I asked AMD for more details on this important scenario, but in the meantime, here’s the clip in question so you can see for yourself how shiny those lightning-streaked mansion floors will look when the game launches on May 7th.

Again, there are few details on what type of PC you will need to run Resident Evil Village with lightning tracking enabled, but judging by the very specs recommended by AMD, it looks like you will be a beast in the old frame rate department. AMD is currently recommending its top-of-the-line RX 6800 XT to play it with enabled ray tracing, along with a very basic Ryzen 5 1600 CPU, but as far as we know, this could be playing in 4K at maximum settings, like AMD do not mention anything more about the resolution or the wider game quality settings. As for playing without ray tracing enabled, AMD currently recommends an RX 5700 XT video card and the same Ryzen 5 1600 CPU.
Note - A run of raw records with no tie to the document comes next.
(** ** What the code does not do *)

(** The error of a query that had to wait is not the one that is tested: the member
    [err_no_], which is never assigned, is.  When it is zero the error is lost and the
    machine goes on to the rows; when it is not, a query that succeeded is completed
    without its rows. *)
Theorem query_wait_error_ignored {M} (lib : Lib M) (c : Connect M) q ev err m :
  current_state_ c = QUERY_WAIT -> in_process_ c = Some q -> mysql_real_query_cont lib ev (mysql_ c) = (err, 0, m) ->
  exists c', step lib ev c = Some (true, c') /\
  if err_no_ c =? 0 then current_state_ c' = QUERY_RESULT_READY /\ completed c' = completed c
  else exists q', completed c' = completed c ++ [q'] /\ results_ q' = results_ q.
Proof.
  intros Hs Hp E; unfold step; rewrite Hs, Hp; cbn [mbind option_bind]; rewrite E; cbn [err_no_ set_mysql]; destruct (err_no_ c =? 0); [eexists; by split|].
  unfold fail_query, DoneCurrentQuery; cbn [in_process_ set_mysql]; rewrite Hp; eexists; split; [done|]; cbn; eexists; split; [done|]; by destruct (err =? 0).
Qed.

Definition waiting_conn : Connect nat := set_state QUERY_WAIT (set_queries (Some (new_session 5 [] (str "select"))) [] [] ex_conn).
Lemma query_wait_error_ignored_witness : exists c', step ex_lib 1 waiting_conn = Some (true, c') /\ current_state_ c' = QUERY_RESULT_READY /\ completed c' = [].
Proof. apply (query_wait_error_ignored ex_lib waiting_conn (new_session 5 [] (str "select")) 1 2013 O); reflexivity. Defined.

(** [Close] on a connection only notes that it is to be closed: the state it looks for
    is never that of a connection without a query in process.  An idle connection
    stays open until the next query. *)
Theorem close_does_nothing {M} (lib : Lib M) (l : list nat) (c : Connect M) (fuel : nat) : reach lib l c -> Close lib fuel c = Waits (set_schedule true c).
Proof.
  intros H; destruct (reach_inv lib l c H) as [[_ Hb _] _]; unfold Close; cbn [in_process_ current_state_ set_schedule].
  destruct (in_process_ c) eqn:E; [done|]; rewrite bool_decide_eq_false_2; [done|]; intros Es; rewrite Es in Hb; by destruct Hb.
Qed.

Lemma close_does_nothing_witness : Close ex_lib 20 ex_conn = Waits (set_schedule true ex_conn).
Proof. apply (close_does_nothing ex_lib [] ex_conn 20); eapply (reach_sync ex_lib 0 O (str "db")); reflexivity. Defined.

(** A query given to a connection that was closed is kept and not completed. *)
Theorem query_after_close_waits {M} (lib : Lib M) (c : Connect M) (q : QuerySession) (fuel : nat) : current_state_ c = CONNECT_DONE \/ current_state_ c = CLOSE_DONE ->
  exists c', StartQuery lib fuel q c = Waits c' /\ query_list_ c' = query_list_ c ++ [q] /\ completed c' = completed c.
Proof.
  intros Hs; unfold StartQuery; cbn [current_state_ set_queries]; rewrite bool_decide_eq_false_2 by (destruct Hs as [-> | ->]; done); by eexists.
Qed.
It is also unclear whether support for Resident Evil Village lightning tracking will be available on Nvidia RTX cards at this time. I would imagine so, given that AMD’s ray-tracing gubbins are all based on open source technologies, such as Microsoft’s DirectX Ray Tracing technology, rather than AMD’s proprietary material, but at the same time Nvidia has not yet has made any kind of formal announcement about it so far.
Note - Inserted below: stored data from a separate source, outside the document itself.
(** * Pylib / $pyosint: the three reconnaissance modules

    A shallow embedding of [email.py], [trace.py] and [username.py].
    Each Python class becomes a Rocq module holding a record for the
    instance attributes and one function per method.  Everything outside
    the process (HTTP answers, sockets, the wall clock, the file system's
    refusals, the desktop notifier, the moment at which a worker thread
    finishes) is read from an explicit environment record, so that every
    method is an executable function of the instance, the world and that
    environment. *)

From Stdlib Require Import ZArith List String Ascii Bool Lia.
From stdpp Require Import base option list gmap strings pretty.

Set Warnings "-register-all".
Local Open Scope string_scope.
Local Open Scope Z_scope.

(** ** Python values *)

(** The JSON-shaped values that travel through [self.results].  A float
    literal is kept as the decimal it was written as: [PFloat m e] stands
    for [m * 10^e].  Inner dictionaries keep their insertion order. *)
Inductive pyval :=
  | PNone
  | PBool (b : bool)
  | PInt (n : Z)
  | PFloat (m e : Z)
  | PStr (s : string)
  | PList (l : list pyval)
  | PDict (d : list (string * pyval)).

(** [self.results]: a dict with string keys. *)
Abbreviation dict := (gmap string pyval).

(** [d.update(other)]: the keys of [other] overwrite those of [d]. *)
Definition dict_update (d other : dict) : dict := other ∪ d.

(** Truth value of a dict ([if result:], [if not self.results:]). *)
Definition dict_truthy (d : dict) : bool := negb (bool_decide (d = ∅)).

(** Truth value of an [Optional[str]] attribute ([if not self.target:]). *)
Definition str_truthy (o : option string) : bool :=
  match o with
  | None => false
  | Some s => negb (String.eqb s "")
  end.

(** ** Exceptions, log records, observable events *)

(** An exception instance: the qualified name of its class (a builtin
    class by its bare name, as [FileNotFoundError]; a class of a library
    with its module, as [requests.exceptions.Timeout]) and [str(e)].
    Only instances of [Exception] are represented; this is what
    [except Exception] catches. *)
Record exn := Exn { exn_class : string; exn_text : string }.

Inductive outcome (S : Type) :=
  | Returns (s : S)
  | Raises (e : exn) (s : S).
Arguments Returns {S} s.
Arguments Raises {S} e s.

Definition returned {S} (o : outcome S) : bool :=
  match o with Returns _ => true | Raises _ _ => false end.

Definition final {S} (o : outcome S) : S :=
  match o with Returns s => s | Raises _ s => s end.

Inductive level := DEBUG | INFO | WARNING | ERROR.

Global Instance level_eq_dec : EqDecision level.
Proof. solve_decision. Defined.

Abbreviation LogRecord := (level * string)%type.

(** Calls that leave the process, in program order of the thread that
    makes them. *)
Inductive event :=
  | Submit (probe : string) (arg : string)
  | HttpGet (url : string)
  | HttpHead (url : string)
  | ReverseDns (ip : string)
  | Connect (ip : string) (port : Z)
  | Makedirs (path : string)
  | Listdir (path : string)
  | OpenW (path : string)
  | Notify (title : string).

Definition is_submit (e : event) : bool :=
  match e with Submit _ _ => true | _ => false end.

Definition is_open (e : event) : bool :=
  match e with OpenW _ => true | _ => false end.

Definition is_network (e : event) : bool :=
  match e with
  | HttpGet _ | HttpHead _ | ReverseDns _ | Connect _ _ => true
  | _ => false
  end.

(** ** The file system *)

(** What a log file holds after [open(path, 'w')] and [json.dump]: the
    dumped dict, or whatever was left when the dump broke off. *)
Inductive content :=
  | Json (d : dict)
  | Truncated.

(** Directories are keyed by the path string the program uses for them;
    each maps entry names to contents.  Two strings that name one
    directory ([out] and [./out]) are not identified, a directory is not
    listed as an entry of its parent, and entry names are told apart as
    on a case-sensitive file system: what is proved below about a folder
    is about the folder under one path string. *)
Abbreviation filesystem := (gmap string (gmap string content)).

(** ** The world a module acts on *)

Record World := mkWorld {
  w_log : list LogRecord;
  w_fs : filesystem;
  w_trace : list event
}.

Definition emit (l : level) (m : string) (w : World) : World :=
  mkWorld (w_log w ++ [(l, m)]) (w_fs w) (w_trace w).

Definition perform (e : event) (w : World) : World :=
  mkWorld (w_log w) (w_fs w) (w_trace w ++ [e]).

Definition set_fs (fs : filesystem) (w : World) : World :=
  mkWorld (w_log w) fs (w_trace w).

(** ** The environment *)

(** [response.json()]: the decoded value, or the exception it raises. *)
Inductive body :=
  | JsonBody (v : pyval)
  | BadBody (e : exn).

(** A request either gives a response or raises. *)
Inductive http :=
  | Response (status : Z) (b : body)
  | HttpError (e : exn).

Record datetime := mkDatetime {
  year : Z; month : Z; day : Z;
  hour : Z; minute : Z; second : Z;
  microsecond : Z
}.

(** What the outside answers during one call of a method:
    [requests.get(url)] and [requests.head(url)]; [socket.gethostbyaddr]
    (the host name, or the exception); [connect_ex] on a fresh socket (its
    result code, or the exception of the [try] block around it); the time
    at which the [i]-th submitted future is done; the reading of
    [datetime.now()]; the exception, if any, with which [os.makedirs],
    [os.listdir], [open(path, 'w')], [json.dump] or
    [notification.notify] fails; and [str(e)] of the [FileNotFoundError]
    that the operating system raises for a path that is not there (on
    Linux [[Errno 2] No such file or directory: ] followed by the [repr]
    of the path). *)
Record Env := mkEnv {
  requests_get : string → http;
  requests_head : string → http;
  gethostbyaddr : string → string + exn;
  connect_ex : string → Z → Z + exn;
  done_at : nat → Z;
  datetime_now : datetime;
  makedirs_error : string → option exn;
  listdir_error : string → option exn;
  open_error : string → option exn;
  dump_error : string → option exn;
  notify_error : option exn;
  enoent : string → string
}.

(** ** [os] and [datetime] helpers *)

(** [os.path.join(a, b)] on POSIX. *)
Definition ends_with_slash (a : string) : bool :=
  match String.get (String.length a - 1) a with
  | Some c => Ascii.eqb c "/"
  | None => false
  end.

Definition os_path_join (a b : string) : string :=
  if String.prefix "/" b then b
  else if String.eqb a "" || ends_with_slash a then a +:+ b
  else a +:+ "/" +:+ b.

(** [os.makedirs(path, exist_ok=True)]. *)
Definition os_makedirs (env : Env) (path : string) (w : World) : outcome World :=
  let w := perform (Makedirs path) w in
  match makedirs_error env path with
  | Some e => Raises e w
  | None =>
      match w_fs w !! path with
      | Some _ => Returns w
      | None => Returns (set_fs (<[path := ∅]> (w_fs w)) w)
      end
  end.

(** [os.listdir(path)]: the entries of the directory, or the exception
    raised: the one with which the operating system refuses the listing,
    or [FileNotFoundError] when the directory is not there. *)
Definition os_listdir (env : Env) (path : string) (w : World)
    : gmap string content + exn :=
  match listdir_error env path with
  | Some e => inr e
  | None =>
      match w_fs w !! path with
      | Some entries => inl entries
      | None => inr (Exn "FileNotFoundError" (enoent env path))
      end
  end.

(** [with open(log_file, 'w') as f: json.dump(results, f, indent=2)] where
    [log_file] is [name] inside [folder]. *)
Definition write_json (env : Env) (folder name : string) (d : dict)
    (w : World) : outcome World :=
  let path := os_path_join folder name in
  let w := perform (OpenW path) w in
  match w_fs w !! folder with
  | None => Raises (Exn "FileNotFoundError" (enoent env path)) w
  | Some entries =>
      match open_error env path with
      | Some e => Raises e w
      | None =>
          match dump_error env path with
          | Some e => Raises e (set_fs (<[folder := <[name := Truncated]> entries]> (w_fs w)) w)
          | None => Returns (set_fs (<[folder := <[name := Json d]> entries]> (w_fs w)) w)
          end
      end
  end.

(** The last decimal digit of [n], as a character. *)
Definition digit (n : Z) : ascii := ascii_of_N (Z.to_N (48 + n mod 10)).

(** [%m], [%d], [%H], [%M], [%S]: two digits, zero-padded. *)
Definition pad2 (n : Z) : string :=
  String (digit (n / 10)) (String (digit n) "").

(** [%Y]: four digits. *)
Definition pad4 (n : Z) : string :=
  String (digit (n / 1000)) (String (digit (n / 100)) (pad2 n)).

(** What [datetime.now()] can return: the fields of a calendar date and
    a time of day, the year in four digits. *)
Definition wall_clock (d : datetime) : Prop :=
  1000 ≤ year d ≤ 9999 ∧ 1 ≤ month d ≤ 12 ∧ 1 ≤ day d ≤ 31
  ∧ 0 ≤ hour d < 24 ∧ 0 ≤ minute d < 60 ∧ 0 ≤ second d < 60.

(** Two readings that agree down to the second. *)
Definition same_second (d1 d2 : datetime) : Prop :=
  year d1 = year d2 ∧ month d1 = month d2 ∧ day d1 = day d2
  ∧ hour d1 = hour d2 ∧ minute d1 = minute d2 ∧ second d1 = second d2.

(** The file system lets [path] be opened and written in full. *)
Definition writable (env : Env) (path : string) : Prop :=
  open_error env path = None ∧ dump_error env path = None.

(** [d.strftime('%Y%m%d_%H%M%S')]. *)
Definition strftime (d : datetime) : string :=
  pad4 (year d) +:+ pad2 (month d) +:+ pad2 (day d) +:+ "_"
    +:+ pad2 (hour d) +:+ pad2 (minute d) +:+ pad2 (second d).

(** ** Regular expressions, as far as [_validate_email] needs them *)

(** Matching by derivatives.  [re.match] answers whether some way of
    running the pattern from position 0 succeeds, which for a pattern
    without back-references is membership in its regular language. *)
Inductive regex :=
  | Void
  | Eps
  | Class (p : ascii → bool)
  | Seq (r s : regex)
  | Alt (r s : regex)
  | Star (r : regex).

Fixpoint nullable (r : regex) : bool :=
  match r with
  | Void => false
  | Eps => true
  | Class _ => false
  | Seq r s => nullable r && nullable s
  | Alt r s => nullable r || nullable s
  | Star _ => true
  end.

Definition seq (r s : regex) : regex :=
  match r, s with
  | Void, _ => Void
  | _, Void => Void
  | Eps, _ => s
  | _, _ => Seq r s
  end.

Definition alt (r s : regex) : regex :=
  match r, s with
  | Void, _ => s
  | _, Void => r
  | _, _ => Alt r s
  end.

Fixpoint deriv (c : ascii) (r : regex) : regex :=
  match r with
  | Void => Void
  | Eps => Void
  | Class p => if p c then Eps else Void
  | Seq r s =>
      if nullable r then alt (seq (deriv c r) s) (deriv c s)
      else seq (deriv c r) s
  | Alt r s => alt (deriv c r) (deriv c s)
  | Star r => seq (deriv c r) (Star r)
  end.

Fixpoint matches (r : regex) (s : string) : bool :=
  match s with
  | EmptyString => nullable r
  | String c s' => matches (deriv c r) s'
  end.

Definition plus (r : regex) : regex := Seq r (Star r).

Definition in_range (lo hi c : ascii) : bool :=
  (N_of_ascii lo <=? N_of_ascii c)%N && (N_of_ascii c <=? N_of_ascii hi)%N.

Definition one_of (cs : string) (c : ascii) : bool :=
  existsb (Ascii.eqb c) (list_ascii_of_string cs).

Definition alpha (c : ascii) : bool := in_range "a" "z" c || in_range "A" "Z" c.
Definition alnum (c : ascii) : bool := alpha c || in_range "0" "9" c.
Definition newline : ascii := ascii_of_nat 10.

(** [$] without [re.MULTILINE]: the end of the string, or just before a
    newline that is its last character. *)
Definition dollar : regex := Alt Eps (Class (Ascii.eqb newline)).

(** ** Sequencing of calls that may raise *)

(** [a.f().g()]: [g] runs only if [f] returned. *)
Definition and_then {S : Type} (o : outcome S) (f : S → outcome S) : outcome S :=
  match o with
  | Returns s => f s
  | Raises e s => Raises e s
  end.

(** An exception leaving a callee leaves the caller's object as it is. *)
Definition beside {A S : Type} (a : A) (o : outcome S) : outcome (A * S) :=
  match o with
  | Returns s => Returns (a, s)
  | Raises e s => Raises e (a, s)
  end.

(** ** [concurrent.futures] *)

(** What one call of a probe function does in its worker thread: the
    value it returns or the exception it raises, the records it logs and
    the calls it makes. *)
Record ProbeRun (A : Type) := mkRun {
  pr_value : A + exn;
  pr_log : list LogRecord;
  pr_io : list event
}.
Arguments mkRun {A} _ _ _.
Arguments pr_value {A} _.
Arguments pr_log {A} _.
Arguments pr_io {A} _.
Still, I’m excited about the prospect of more lightning tracking games coming to the PC – now let’s just hope that AMD has its rival DLSS technology, FidelityFX Super Resolution, ready in time for when Resident Evil Village launches on May 7. , otherwise, there will be ‘I will be much more than just my stomach churning when Lady D starts chasing me through those super reflective corridors.